Sie haben schon etliche Flashmobs organisiert. Erreicht werden damit nur die Jungen und Vernetzten. Was ist mit all den anderen?

Todd: Flashmobs gibt es heute schon auf der ganzen Welt. Die Leute organisieren sich über Facebook und Twitter. Ich halte es allerdings für ein Vorurteil, dass diese Medien nur die Jugend erreichen. Zu den ersten Flashmobs 2003, da kamen nur Leute wie du und ich. Männlich, weiß und keine 30 Jahre alt. Doch die Situation hat sich geändert. Zu den Mobs, die wir heute organisieren, kommen Rechtsanwälte, Künstler und Studenten, aber auch Großmütter mit ihren Enkelkindern.

Urban Hacking ist niemals von Dauer. Flashmobs dauern in der Regel nur ein paar Minuten. Heißt das, dass die langfristige Aneignung des öffentlichen Raumes zum Scheitern verurteilt ist?

Todd: In den meisten Fällen handelt es sich um unbewilligte, ja sogar um illegale Projekte. Sie müssen temporär sein, sie können gar nicht ewig dauern. Ich denke, dass genau in diesem Umstand der Reiz des Hackens liegt. Nichts ist für die Ewigkeit bestimmt, schon wenige Stunden später kann jemand anderer auf seine eigene, ganz persönliche Weise den Raum in Anspruch nehmen.

Wenn Sie die Gesellschaft im Wandel der Zeit betrachten: Leben wir heutzutage eher offen oder eher zurückgezogen?

Todd: Dank Facebook und Twitter leben wir öffentlicher als je zuvor - zumindest in sozialer Hinsicht.

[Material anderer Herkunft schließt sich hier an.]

(* ===== verification/Bytes.v ===== *)
(** * Bytes, byte-addressed memory and the kernel-heap interface

    Little-endian encodings, the byte memory of the kernel's direct map, and
    the class that states what [kmalloc]/[kfree] promise to the components
    that use them. *)

From S2P Require Import Prelude.
From Stdlib Require Import ZArith Lia.
From stdpp Require Import base list gmap numbers.
Open Scope Z_scope.

Module Bytes.

(** ** Little-endian integers *)

Fixpoint le_bytes (k : nat) (x : Z) : list Z :=
  match k with
  | O => []
  | S k' => x mod 256 :: le_bytes k' (x / 256)
  end.

Fixpoint le_val (bs : list Z) : Z :=
  match bs with
  | [] => 0
  | b :: t => b + 256 * le_val t
  end.

Definition is_byte (b : Z) : Prop := 0 <= b < 256.

Lemma length_le_bytes k : forall x, length (le_bytes k x) = k.
Proof. induction k as [|k IH]; intros; simpl; [done|]. by rewrite IH. Qed.

Lemma le_bytes_byte k : forall x, Forall is_byte (le_bytes k x).
Proof.
  induction k as [|k IH]; intros; simpl; constructor; [|done]. apply Z.mod_pos_bound. lia.
Qed.

Lemma le_val_bytes k : forall x, le_val (le_bytes k x) = x mod 256 ^ Z.of_nat k.
Proof.
  induction k as [|k IH]; intros x; simpl le_val.
  { change (256 ^ Z.of_nat 0) with 1. by rewrite Z.mod_1_r. }
  rewrite IH, Nat2Z.inj_succ, Z.pow_succ_r by lia.
  rewrite (Z.rem_mul_r x 256) by (pose proof (Z.pow_pos_nonneg 256 (Z.of_nat k)); lia). lia.
Qed.

Lemma le_val_bytes_small k x : 0 <= x < 256 ^ Z.of_nat k -> le_val (le_bytes k x) = x.
Proof. intros. rewrite le_val_bytes. by apply Z.mod_small. Qed.

Lemma le_val_bound bs : Forall is_byte bs -> 0 <= le_val bs < 256 ^ Z.of_nat (length bs).
Proof.
  induction 1 as [|b bs Hb _ IH]; simpl le_val; [simpl; lia|]. unfold is_byte in Hb.
  simpl length. rewrite Nat2Z.inj_succ, Z.pow_succ_r by lia. lia.
Qed.

Lemma le_bytes_val bs : Forall is_byte bs -> le_bytes (length bs) (le_val bs) = bs.
Proof.
  induction 1 as [|b bs Hb _ IH]; simpl; [done|]. unfold is_byte in Hb.
  rewrite (Z.mul_comm 256), Z.mod_add, Z.div_add by lia.
  rewrite Z.mod_small, Z.div_small, Z.add_0_l, IH by lia. done.
Qed.

(** ** Byte memory *)

Abbreviation mem := (gmap Z Z).

Definition rd (m : mem) (a : Z) : Z := default 0 (m !! a).

Fixpoint read_bytes (m : mem) (a : Z) (n : nat) : list Z :=
  match n with
  | O => []
  | S n' => rd m a :: read_bytes m (a + 1) n'
  end.

Fixpoint write_bytes (m : mem) (a : Z) (bs : list Z) : mem :=
  match bs with
  | [] => m
  | b :: t => write_bytes (<[a := b]> m) (a + 1) t
  end.

Lemma rd_write_bytes bs : forall m a x,
  rd (write_bytes m a bs) x =
  if decide (a <= x < a + Z.of_nat (length bs)) then nth (Z.to_nat (x - a)) bs 0 else rd m x.
Proof.
  induction bs as [|b bs IH]; intros m a x; simpl write_bytes.
  { rewrite decide_False; [done|simpl; lia]. }
  rewrite IH. simpl length. destruct (decide (x = a)) as [->|Hne].
  - rewrite decide_False, decide_True by lia. rewrite Z.sub_diag.
    unfold rd. by rewrite lookup_insert_eq.
  - case_decide.
    + rewrite decide_True by lia. replace (Z.to_nat (x - a)) with (S (Z.to_nat (x - (a + 1)))) by lia. done.
    + rewrite decide_False by lia. unfold rd. by rewrite lookup_insert_ne by lia.
Qed.

Lemma length_read_bytes n : forall m a, length (read_bytes m a n) = n.
Proof. induction n as [|n IH]; intros; simpl; [done|]. by rewrite IH. Qed.

Lemma read_bytes_ext n : forall m m' a,
  (forall x, a <= x < a + Z.of_nat n -> rd m x = rd m' x) -> read_bytes m a n = read_bytes m' a n.
Proof.
  induction n as [|n IH]; intros m m' a H; simpl; [done|].
  rewrite (H a) by lia. f_equal. apply IH. intros; apply H; lia.
Qed.

Lemma read_write_disjoint m a bs p n :
  p + Z.of_nat n <= a \/ a + Z.of_nat (length bs) <= p ->
  read_bytes (write_bytes m a bs) p n = read_bytes m p n.
Proof.
  intros H. apply read_bytes_ext. intros x Hx. rewrite rd_write_bytes. by rewrite decide_False by lia.
Qed.

Lemma read_write_same bs : forall m a, read_bytes (write_bytes m a bs) a (length bs) = bs.
Proof.
  induction bs as [|b bs IH]; intros m a; simpl; [done|]. rewrite IH. f_equal.
  rewrite rd_write_bytes, decide_False by lia. unfold rd. by rewrite lookup_insert_eq.
Qed.

Lemma read_bytes_take n k : forall m a, (k <= n)%nat -> read_bytes m a k = take k (read_bytes m a n).
Proof.
  revert k. induction n as [|n IH]; intros k m a Hk.
  - replace k with 0%nat by lia. done.
  - destruct k as [|k]; [done|]. simpl. f_equal. apply IH. lia.
Qed.

(** ** The kernel heap *)

(** The operations the rest of the kernel calls; 0 is the null pointer. *)
Class KHeap (H : Type) := {
  kmalloc : H -> Z -> Z * H;
  kfree : H -> Z -> H }.

(** What they promise: [live] gives the blocks handed out and not yet freed,
    with the size asked for.  A successful [kmalloc] returns a new block that
    overlaps no live one; [kfree] of a live block gives it back.  [hwf] is the
    heap's own invariant. *)
Class KHeapOk (H : Type) `{KHeap H} := {
  hwf : H -> Prop;
  live : H -> gmap Z Z;
  live_pos : forall h p n, hwf h -> live h !! p = Some n -> 0 < p /\ 0 < n /\ p + n <= 2 ^ 64;
  live_disjoint : forall h p n q k, hwf h ->
    live h !! p = Some n -> live h !! q = Some k -> p <> q -> p + n <= q \/ q + k <= p;
  kmalloc_ok : forall h n p h', hwf h -> 0 < n -> kmalloc h n = (p, h') ->
    hwf h' /\ ((p = 0 /\ live h' = live h) \/
               (p <> 0 /\ live h !! p = None /\ live h' = <[p := n]> (live h)));
  kfree_ok : forall h p, hwf h -> is_Some (live h !! p) ->
    hwf (kfree h p) /\ live (kfree h p) = delete p (live h) }.

End Bytes.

Jeder weiß, ob wir in der Nase bohren oder nicht.

Und räumlich?

Todd: Oft das absolute Gegenteil! Die neuen Technologien haben die Face-to-Face-Interactions auf ein Minimum reduziert. Oft leben wir die soziale Komponente nur noch digital aus. Umso wichtiger ist das Handeln in der Realität.

Ein persönlicher Abschluss: Wo verbringen Sie Ihre Freizeit lieber? Zu Hause oder im Park?

Todd: Ich bin süchtig nach Interaktion. In meiner Freizeit sitze ich am liebsten irgendwo in einer Bar. Oder ich fahre U-Bahn und höre den Leuten zu, wie sie mit ihren Liebsten telefonieren. Willst du Steak oder Sushi? Du, ich komme später. Ja, ich dich auch. Aber was soll ich sagen? Ich habe wenig Freizeit. Ich arbeite so viel am Computer, dass ich in nichtdigitaler Hinsicht längst schon zum Nesthocker mutiert bin.